WORK TO BE COMPLETED> Set the records down once more so that they match the source word for word.

################

(* ===== verification/PoolSpec.v ===== *)
(** * Pools: what the operations preserve

    Over every history of a pool the active liquidity, which a swap keeps up to
    date tick by tick, is the liquidity of the positions that span the current
    tick; a swap ends and respects its limit and its amount. *)

From stdpp Require Import base numbers list gmap strings pretty.
From Stdlib Require Import Lia ZArith.
From S2P Require Import Prelude F64 FullMath TickBitmap TickMap TickMath TickLog SqrtPrice SwapMath Pool PoolInv PoolSwap PoolFlags.

Open Scope Z_scope.

Section pool.
Context {UL : U256Lib} {AF : AddressFmt}.

(** In a strict history no position is changed by zero whose ticks carry no
    liquidity; only then do the tick data say which ticks are in use. *)
Variable strict : bool.

Implicit Type self : PoolProfiler.

Record pool_ok (s : Z) self : Prop := {
  pk_spacing : pd_tick_spacing (pf_pool self) = Some s;
  pk_fee f : pd_fee (pf_pool self) = Some f -> 0 <= f <= MAX_FEE / 2;
  pk_liquidity : liquidity_ok s (pf_tick_map self) (pf_positions self);
  pk_protocol : 0 <= po_fee_protocol (pf_state self) < 256;
  pk_price : pf_is_initialized self = true -> at_price (po_current_tick (pf_state self)) (po_price_sqrt_ratio_x96 (pf_state self));
  pk_active : tm_liquidity (pf_tick_map self) = active (pf_positions self) (po_current_tick (pf_state self));
  pk_fresh : pf_is_initialized self = false -> pf_positions self = ∅;
  pk_flags : strict = true -> tick_flags (pf_tick_map self);
}.

(** ** Swaps *)

(** What a quote promises. *)
Record quote_ok self (amount : Z) (zfo : bool) (limit : Z) (q : SwapQuote) : Prop := {
  qk_towards : towards zfo (po_price_sqrt_ratio_x96 (pf_state self)) limit (sq_sqrt_price_after_x96 q);
  qk_tick : at_price (sq_tick_after q) (sq_sqrt_price_after_x96 q);
  qk_liquidity : sq_liquidity_after q = active (pf_positions self) (sq_tick_after q);
  qk_input : 0 <= (if zfo then sq_amount0 q else sq_amount1 q);
  qk_output : (if zfo then sq_amount1 q else sq_amount0 q) <= 0;
  qk_exact_in : 0 < amount ->
    (if zfo then sq_amount0 q else sq_amount1 q) <= amount /\
    (sq_sqrt_price_after_x96 q <> limit -> (if zfo then sq_amount0 q else sq_amount1 q) = amount);
  qk_exact_out : amount <= 0 ->
    amount <= (if zfo then sq_amount1 q else sq_amount0 q) /\
    (sq_sqrt_price_after_x96 q <> limit -> (if zfo then sq_amount1 q else sq_amount0 q) = amount);
}.

Lemma fee_protocol_range s self zfo : pool_ok s self -> 0 <= swap_fee_protocol self zfo < 16.
Proof.
  intros Hok. pose proof (pk_protocol _ _ Hok). unfold swap_fee_protocol. destruct zfo; [apply Z.mod_pos_bound; lia|].
  split; [apply Z.div_pos; lia|apply Z.div_lt_upper_bound; lia].
Qed.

################

SOLVED PROBLEM>
(* ===== verification/PoolSpec.v ===== *)
(** * Pools: what the operations preserve

    Over every history of a pool the active liquidity, which a swap keeps up to
    date tick by tick, is the liquidity of the positions that span the current
    tick; a swap ends and respects its limit and its amount. *)

From stdpp Require Import base numbers list gmap strings pretty.
From Stdlib Require Import Lia ZArith.
From S2P Require Import Prelude F64 FullMath TickBitmap TickMap TickMath TickLog SqrtPrice SwapMath Pool PoolInv PoolSwap PoolFlags.

Open Scope Z_scope.

Section pool.
Context {UL : U256Lib} {AF : AddressFmt}.

(** In a strict history no position is changed by zero whose ticks carry no
    liquidity; only then do the tick data say which ticks are in use. *)
Variable strict : bool.

Implicit Type self : PoolProfiler.

Record pool_ok (s : Z) self : Prop := {
  pk_spacing : pd_tick_spacing (pf_pool self) = Some s;
  pk_fee f : pd_fee (pf_pool self) = Some f -> 0 <= f <= MAX_FEE / 2;
  pk_liquidity : liquidity_ok s (pf_tick_map self) (pf_positions self);
  pk_protocol : 0 <= po_fee_protocol (pf_state self) < 256;
  pk_price : pf_is_initialized self = true -> at_price (po_current_tick (pf_state self)) (po_price_sqrt_ratio_x96 (pf_state self));
  pk_active : tm_liquidity (pf_tick_map self) = active (pf_positions self) (po_current_tick (pf_state self));
  pk_fresh : pf_is_initialized self = false -> pf_positions self = ∅;
  pk_flags : strict = true -> tick_flags (pf_tick_map self);
}.

(** ** Swaps *)

(** What a quote promises. *)
Record quote_ok self (amount : Z) (zfo : bool) (limit : Z) (q : SwapQuote) : Prop := {
  qk_towards : towards zfo (po_price_sqrt_ratio_x96 (pf_state self)) limit (sq_sqrt_price_after_x96 q);
  qk_tick : at_price (sq_tick_after q) (sq_sqrt_price_after_x96 q);
  qk_liquidity : sq_liquidity_after q = active (pf_positions self) (sq_tick_after q);
  qk_input : 0 <= (if zfo then sq_amount0 q else sq_amount1 q);
  qk_output : (if zfo then sq_amount1 q else sq_amount0 q) <= 0;
  qk_exact_in : 0 < amount ->
    (if zfo then sq_amount0 q else sq_amount1 q) <= amount /\
    (sq_sqrt_price_after_x96 q <> limit -> (if zfo then sq_amount0 q else sq_amount1 q) = amount);
  qk_exact_out : amount <= 0 ->
    amount <= (if zfo then sq_amount1 q else sq_amount0 q) /\
    (sq_sqrt_price_after_x96 q <> limit -> (if zfo then sq_amount1 q else sq_amount0 q) = amount);
}.

Lemma fee_protocol_range s self zfo : pool_ok s self -> 0 <= swap_fee_protocol self zfo < 16.
Proof.
  intros Hok. pose proof (pk_protocol _ _ Hok). unfold swap_fee_protocol. destruct zfo; [apply Z.mod_pos_bound; lia|].
  split; [apply Z.div_pos; lia|apply Z.div_lt_upper_bound; lia].
Qed.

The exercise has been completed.